Europe’s response to this transactional world is the rapid construction of geopolitical Europe. The shift is already visible in the ledger, with European military expenditure surging by 17% in 2024 alone, the fastest rise since the Cold War. Germany, long the pacifist giant, has pushed defense spending to unprecedented levels relative to its modern history. Strategically, the EU is repurposing its single market as a weapon.
With the G2 (US-China) paralyzed and the UN moribund, the most dynamic action is found in the middle. We are seeing a pick-your-partner geopolitics where alliances are fluid and issue-specific. One recent example is the emergence of a nascent Axis (Pakistan-Saudi Arabia-Turkey) that is coalescing around defense cooperation and nuclear ambiguity. This reflects 19th-century diplomacy at warp speed, where countries are multi-aligned, partnering with Russia on energy, the US on tech, and each other on security, ignoring the binary bloc logic of the Cold War.
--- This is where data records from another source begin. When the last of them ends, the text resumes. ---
(** [write(chunk)] of the sink in [handleUDPOutbound]. *)
Definition udp_write (readyState : N) (chunk : ArrayBuffer)
    (protocolHeader : option ArrayBuffer) : list effect * option ArrayBuffer :=
  if readyState =? WS_READY_STATE_OPEN then
    match protocolHeader with
    | Some h => ([WsSend (Blob [h; chunk])], None)
    | None => ([WsSend chunk], None)
    end
  else ([], protocolHeader).

Fixpoint udp_pipe (chunks : list (N * ArrayBuffer)) (protocolHeader : option ArrayBuffer)
  : list effect :=
  match chunks with
  | [] => []
  | (readyState, chunk) :: rest =>
      let '(es, protocolHeader') := udp_write readyState chunk protocolHeader in
      es ++ udp_pipe rest protocolHeader'
  end.

(** Whatever is raised inside is caught and only logged. *)
Definition handleUDPOutbound (targetAddress : string) (targetPort : N)
    (udpChunk : ArrayBuffer) (responseHeader : option ArrayBuffer) (r : remote)
  : list effect :=
  let tcpSocket := {| hostname := targetAddress; port := PortNumber targetPort |} in
  [Connect tcpSocket; SocketWrite tcpSocket udpChunk] ++
  (if write_ok r then udp_pipe (incoming r) responseHeader else []).

(** The variables the sink of [websocketHandler] closes over. *)
Record tunnel := {
  isDNS : bool;
  remoteSocketWrapper : option socket
}.

(** The socket the last [StoreSocket] of a trace leaves in the wrapper. *)
Fixpoint stored (es : list effect) (value : option socket) : option socket :=
  match es with
  | [] => value
  | StoreSocket s :: es' => stored es' (Some s)
  | _ :: es' => stored es' value
  end.

Definition same_protocol (protocol name : option string) : bool :=
  match protocol, name with
  | Some p, Some n => String.eqb p n
  | None, None => true
  | _, _ => false
  end.

(** The sniffer and the decoder it selects. *)
Definition readHeader (chunk : ArrayBuffer) : completion ProtocolHeader :=
  let protocol := protocolSniffer chunk in
  if same_protocol protocol (nth_error PROTOCOLS 0) then readHorseHeader chunk
  else if same_protocol protocol (nth_error PROTOCOLS 1) then readFlashHeader chunk
  else if same_protocol protocol (nth_error PROTOCOLS 2) then readSsHeader chunk
  else Throw (Error "Unknown Protocol!").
Another scenario, favored by realists, envisions the formal fragmentation of the globe into exclusionary zones. In this dynamic, international law retreats, applying only within blocs (an American sphere, a Sinosphere), while relations between blocs are governed by raw balance-of-power mechanics. The goal shifts from conflict prevention to conflict management. The inherent risk is peripheral instability, where borderlands, Taiwan, Ukraine, the Caucasus, become permanent friction points where the tectonic plates of these spheres grind against each other.
The darkest scenario is that no order forms at all. This managed disorder” mirrors the 1930s following the collapse of the League of Nations. Just as the League failed to check Japanese aggression in Manchuria or Italian ambition in Abyssinia, today’s institutions are failing to check revisionist powers in the Arctic and South China Sea.
The acceptance of this new reality comes with a price tag that Western electorates have yet to fully comprehend. The post-Illusion age implies the permanent end of the peace dividend. For thirty years, the global economy was subsidized by the assumption of peace, defense spending could be cut, supply chains could be stretched for efficiency, and energy could be bought from rivals. That discount window is now closing.
The rearmament of Germany, the walling off of the European market, and the transactional nature of new institutions signal an inflationary future. Security is expensive. Resilience is inefficient. In this new era, the metric of statecraft is no longer GDP growth but survival capacity.